Ardscoil Rís is a voluntary, all-boys, Roman Catholic secondary school in Limerick, Ireland. Located on the North Circular Road, its catchment area includes neighbourhoods on the northside of Limerick such as Caherdavin, Mayorstone and Clareview though many students commute from other areas of the city as well as surrounding rural areas.

History
Ardscoil Rís was formally opened by the Christian Brothers, in Limerick on the North Circular Road on 1 September 1963, when it welcomed 52 pupils. Classes were held in an old school house until the first purpose-built classrooms were available. This first intake included Pat Cox, then a noted master debater, later a distinguished politician. 
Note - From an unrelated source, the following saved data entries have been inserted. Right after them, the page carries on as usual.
Lemma acquire_current (lk : lens (pst E) spinlock) `{!LensOk lk, !LensDisj core_l lk, !QuietLens lk} s u s' c :
  acquire core_l lk s = Ok (u, s') → current s c → current s' c.
Proof.
  intros H [(cp & Hok & Hcp) (p & Hp & Hl)].
  destruct (acquire_inv core_l lk s cp u s' Hok H) as [_ ->]. split.
  - exists (pushed cp). split; [|done].
    change (p_core ?s) with (view core_l s). rewrite view_upd_l. simpl. by apply core_ok_pushed.
  - exists p. split; [|done].
    match goal with |- ptable ?s' !! _ = _ => change (t_tbl (tview s') !! c = Some p) end.
    by rewrite tview_upd.
Qed.

Lemma sleep_steps c s others ch lk u s' :
  match lk with LkOther l => QuietLens l | _ => True end →
  resumes c others → table_inv (tview s) → current s c → sleep others ch lk s = Ok (u, s') →
  rtc tstep (tview s) (tview s') ∧ (lk = LkPtable → current s' c).
Proof.
  unfold sleep. intros Hlk Hres Hinv Hcur H.
  apply bind_Ok in H as (r0 & s1 & H1 & H). apply (myproc_current _ c) in H1 as [-> Hv]; [|done].
  apply bind_Ok in H as ([] & s2 & H2 & H). apply quiet_run in H2; [|destruct lk; quiet].
  apply bind_Ok in H as ([] & s3 & H3 & H). apply quiet_run in H3; [|destruct lk; quiet].
  apply bind_Ok in H as ([] & s4 & H4 & H). apply quiet_run in H4; [|quiet].
  apply bind_Ok in H as ([] & s5 & H5 & H). apply upd_proc_Ok in H5 as (_ & _ & ->).
  assert (Hk : kin (tview s) (tview s4)) by (rewrite <- Hv; do 2 (etrans; [done|]); done).
  destruct Hcur as [_ (p & Hp & Hl)]. destruct (kin_lookup _ _ _ _ Hk Hp) as (q & Hq & Hkq).
  assert (Hst : rtc tstep (tview s) (tview (set_ptable (alter (set_state SLEEPING) c (ptable s4)) s4))).
  { etrans; [by apply kin_steps|]. apply rtc_once. by apply (state_step _ _ q); [|eapply kin_live|..]. }
  apply bind_Ok in H as ([] & s6 & H6 & H).
  apply (sched_steps c) in H6 as [Hst6 Hcur6]; [|done|by eapply steps_inv].
  apply bind_Ok in H as ([] & s7 & H7 & H). apply upd_proc_Ok in H7 as (_ & _ & ->).
  assert (Hk7 : kin (tview s6) (tview (set_ptable (alter (set_chan NoChan) c (ptable s6)) s6)))
    by (by apply kin_alter).
  split.
  - etrans; [exact Hst|]. etrans; [exact Hst6|]. etrans; [apply kin_steps; exact Hk7|].
    apply kin_steps. eapply quiet_run; [exact H|]. destruct lk; quiet.
  - intros ->. injection H as _ <-. by apply (current_kin s6).
Qed.

Lemma wait_steps c s others r s' :
  Forall (resumes c) others → table_inv (tview s) → current s c → wait others s = Ok (r, s') →
  rtc tstep (tview s) (tview s').
Proof.
  unfold wait. intros Hres Hinv Hcur H.
  apply bind_Ok in H as (r0 & s1 & H1 & H).
  assert (Hcur1 : current s1 c).
  { pose proof (quiet_run _ _ _ _ H1 quiet_myproc). destruct Hcur as [(cp & Hok & Hcp) Hp].
    rewrite (myproc_ok core_l s cp Hok) in H1. simplify_eq. split; [|done].
    exists (settled cp). split; [by apply core_ok_settled|]. by rewrite settled_proc. }
  apply (myproc_current _ c) in H1 as [-> Hv]; [|done]. rewrite <- Hv in *.
  apply bind_Ok in H as ([] & s2 & H2 & H).
  apply (acquire_current _ _ _ _ c) in H2 as Hcur2; [|done]. apply quiet_run in H2; [|quiet].
  apply bind_Ok in H as (c' & s3 & H3 & H). injection H3 as <- <-.
  apply kin_steps in H2. etrans; [exact H2|]. apply (steps_inv _ _ H2) in Hinv. clear -Hres Hinv Hcur2 H.
  revert s2 Hinv Hcur2 H. induction Hres as [|o os Ho Hos IH]; intros s Hinv Hcur H;
    cbn [wait_loop] in H; apply bind_Ok in H as (tbl & s1 & H1 & H); injection H1 as <- <-;
    destruct (wait_scan c (ptable s) 0 false) as [[i|] hk] eqn:Hw.
  1,3: apply wait_scan_Some in Hw as (p & Hp & _ & _ & Hz); rewrite Nat.sub_0_r in Hp;
       by eapply reap_steps.
  all: apply bind_Ok in H as (p & s1 & H1 & H); unfold the_proc in H1;
       destruct (ptable s !! c) as [p'|]; [|done]; injection H1 as <- <-;
       destruct (negb hk || _); [apply kin_steps; eapply quiet_run; [exact H|quiet]|].
  - done.
  - apply bind_Ok in H as ([] & s1 & H1 & H).
    apply (sleep_steps c) in H1 as [Hst Hcur1]; [|done..]. etrans; [exact Hst|].
    apply IH; [by eapply steps_inv|auto|done].
Qed.

Lemma yield_steps c s others u s' :
  resumes c others → table_inv (tview s) → current s c → yield others s = Ok (u, s') →
  rtc tstep (tview s) (tview s').
Proof.
  unfold yield. intros Hres Hinv Hcur H.
  apply bind_Ok in H as ([] & s1 & H1 & H).
  apply (acquire_current _ _ _ _ c) in H1 as Hcur1; [|done]. apply quiet_run in H1; [|quiet].
  apply bind_Ok in H as ([] & s2 & H2 & H). unfold upd_myproc in H2.
  apply bind_Ok in H2 as (r & s3 & H3 & H2). apply (myproc_current _ c) in H3 as [-> Hv]; [|done].
  apply bind_Ok in H2 as (c' & s4 & H4 & H2). injection H4 as <- <-.
  apply upd_proc_Ok in H2 as (p & Hp & ->).
  assert (Hl : live p) by (destruct Hcur1 as [_ (q & Hq & ?)]; injection Hv as Ht _ _; congruence).
  assert (Hst : rtc tstep (tview s) (tview (set_ptable (alter (set_state RUNNABLE) c (ptable s3)) s3))).
  { etrans; [by apply kin_steps|]. rewrite <- Hv. apply rtc_once. by apply (state_step _ _ p). }
  apply bind_Ok in H as (t & s5 & H5 & H). apply quiet_run in H5; [|quiet].
  apply bind_Ok in H as ([] & s6 & H6 & H). apply quiet_run in H6; [|unfold upd_myproc; quiet].
  apply bind_Ok in H as ([] & s7 & H7 & H). apply quiet_run in H7; [|unfold upd_myproc; quiet].
  apply bind_Ok in H as ([] & s8 & H8 & H).
  assert (Hst7 : rtc tstep (tview s) (tview s7)).
  { etrans; [exact Hst|]. apply kin_steps. etrans; [exact H5|]. etrans; [exact H6|exact H7]. }
  apply (sched_steps c) in H8 as [Hst8 _]; [|done|by eapply steps_inv].
  etrans; [exact Hst7|]. etrans; [exact Hst8|]. apply kin_steps. eapply quiet_run; [exact H|quiet].
Qed.

(** One table update between [acquire] and [release]. *)
Lemma locked_update_steps (f : list proc → list proc) s u s' :
  (∀ tbl n ip, tstep (TState tbl n ip) (TState (f tbl) n ip)) →
  (acquire core_l ptlock_l;; upd_table f;; release core_l ptlock_l) s = Ok (u, s') →
  rtc tstep (tview s) (tview s').
Proof.
  intros Hf H.
  apply bind_Ok in H as ([] & s1 & H1 & H). apply quiet_run in H1; [|quiet].
  apply bind_Ok in H as ([] & s2 & H2 & H). injection H2 as <-. apply quiet_run in H; [|quiet].
  etrans; [by apply kin_steps|]. eapply rtc_l; [apply Hf|]. by apply kin_steps in H.
Qed.

Lemma kill_steps s pd r s' : kill pd s = Ok (r, s') → rtc tstep (tview s) (tview s').
Proof.
  unfold kill. intros H.
  apply bind_Ok in H as ([] & s1 & H1 & H). apply quiet_run in H1; [|quiet].
  apply bind_Ok in H as (tbl & s2 & H2 & H). injection H2 as <- <-.
  apply bind_Ok in H as ([] & s2 & H2 & H). injection H2 as <-. apply quiet_run in H; [|quiet].
  etrans; [by apply kin_steps|]. eapply rtc_l; [apply (t_kill _ _ _ pd)|]. by apply kin_steps in H.
Qed.

(** *** No exit is missed *)

Definition asleep (ch : channel) (p : proc) : Prop := state p = SLEEPING ∧ chan p = ch.
Definition none_asleep (ch : channel) (tbl : list proc) : Prop :=
  ∀ j q, tbl !! j = Some q → ¬ asleep ch q.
From its foundation the school was managed by the Christian Brothers. In 1989, a Board of Management, representing trustees, staff and parents, was put in place and a lay Principal was appointed. From small beginnings, the school, augmented by periodic extensions, grew to its present size and now has over 700 students and fifty teachers. The late twentieth century witnessed the contraction of religious orders in Ireland. Ardscoil Rís's last remaining Christian Brothers had retired from teaching duties by the mid-2000's and the school is now staffed entirely by lay teachers. The Christian Brothers maintain ownership and Trusteeship of the school and are represented on the Board of Management by four lay representatives.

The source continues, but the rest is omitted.